(** The loop of [process_batch] over [queue]. *)
Lemma flush_loop source batch queue : forall st,
  faults st = [] ->
  current_batch st = batch ->
  Forall (fun e => "@"%char ∈ chars e) queue ->
  exists messages,
    for_each queue (process_email source) st
    = (Returns tt,
       State (unique_emails st) batch (all_emails st ++ kept queue)
             (processed_count st + length queue)
             (output_file st ++ flush_rows source (all_emails st) batch queue)
             (console st ++ messages) []).
Proof.
  induction queue as [|e q IH]; intros st Hf Hb Hat.
  - exists []. destruct st; simpl in *. subst.
    by rewrite !app_nil_r, Nat.add_0_r.
  - apply Forall_cons in Hat as [He Hq]. simpl for_each.
    destruct (decide (lower e ∈ excluded_emails)) as [Hex|Hex].
    + erewrite bind_returns by by apply process_email_excluded.
      destruct (IH (set_processed_count S st)) as [msgs ->]; [done..|].
      exists msgs. simpl. rewrite decide_True, kept_cons_excluded by done.
      by rewrite Nat.add_succ_r.
    + erewrite bind_returns by by apply process_email_kept.
      edestruct IH as [msgs ->]; [| |done|]; [done..|].
      exists (Progress (S (processed_count st)) (size (unique_emails st))
              :: msgs).
      simpl. rewrite decide_False, kept_cons_kept by done.
      rewrite <- !app_assoc, Nat.add_succ_r, Hb. reflexivity.
Qed.

Lemma process_batch_spec source st :
  faults st = [] ->
  Forall (fun e => "@"%char ∈ chars e) (current_batch st) ->
  exists messages,
    process_batch source st
    = (Returns tt,
       State (unique_emails st) []
             (all_emails st ++ kept (current_batch st))
             (processed_count st + length (current_batch st))
             (output_file st
              ++ flush_rows source (all_emails st) (current_batch st)
                   (current_batch st))
             (console st ++ messages) []).
Proof.
  intros Hf Hat. unfold Parser.process_batch. unfold bind at 1, get at 1.
  destruct (current_batch st) as [|e b] eqn:Hb.
  - exists []. destruct st; simpl in *. subst.
    by rewrite !app_nil_r, Nat.add_0_r.
  - rewrite <- Hb in *.
    assert (attempt st = (Returns tt, st)) as Ha.
    { unfold attempt. by rewrite Hf. }
    erewrite bind_returns by exact Ha.
    destruct (flush_loop source (current_batch st) (current_batch st) st)
      as [msgs Hloop]; [done..|].
    erewrite bind_returns by exact Hloop.
    by exists msgs.
Qed.

End Flush.
End FlushFacts.

(** ** Whole runs *)

Module CollectorFacts.
Import Text Regex Parser Run Hoare Report RunFacts FlushFacts.

Create HintDb preserve.
#[local] Hint Resolve preserves_ret preserves_raise preserves_get
  preserves_lift : preserve.

(** Takes a computation apart along its binds, loops and handlers. *)
Ltac preserve :=
  repeat first
    [ progress auto with preserve
    | apply preserves_bind; [|intros ?]
    | apply preserves_for_each; intros ?
    | apply preserves_try_except; [|intros ?]
    | apply preserves_when
    | apply preserves_modify; intros ? ? ].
----
- [Your instructions]
Each line from the one with "process_batch source st" to the end of the material should be duplicated exactly, and no other line.

- [Answer]
    process_batch source st
    = (Returns tt,
       State (unique_emails st) []
             (all_emails st ++ kept (current_batch st))
             (processed_count st + length (current_batch st))
             (output_file st
              ++ flush_rows source (all_emails st) (current_batch st)
                   (current_batch st))
             (console st ++ messages) []).
Proof.
  intros Hf Hat. unfold Parser.process_batch. unfold bind at 1, get at 1.
  destruct (current_batch st) as [|e b] eqn:Hb.
  - exists []. destruct st; simpl in *. subst.
    by rewrite !app_nil_r, Nat.add_0_r.
  - rewrite <- Hb in *.
    assert (attempt st = (Returns tt, st)) as Ha.
    { unfold attempt. by rewrite Hf. }
    erewrite bind_returns by exact Ha.
    destruct (flush_loop source (current_batch st) (current_batch st) st)
      as [msgs Hloop]; [done..|].
    erewrite bind_returns by exact Hloop.
    by exists msgs.
Qed.

End Flush.
End FlushFacts.

(** ** Whole runs *)

Module CollectorFacts.
Import Text Regex Parser Run Hoare Report RunFacts FlushFacts.

Create HintDb preserve.
#[local] Hint Resolve preserves_ret preserves_raise preserves_get
  preserves_lift : preserve.

(** Takes a computation apart along its binds, loops and handlers. *)
Ltac preserve :=
  repeat first
    [ progress auto with preserve
    | apply preserves_bind; [|intros ?]
    | apply preserves_for_each; intros ?
    | apply preserves_try_except; [|intros ?]
    | apply preserves_when
    | apply preserves_modify; intros ? ? ].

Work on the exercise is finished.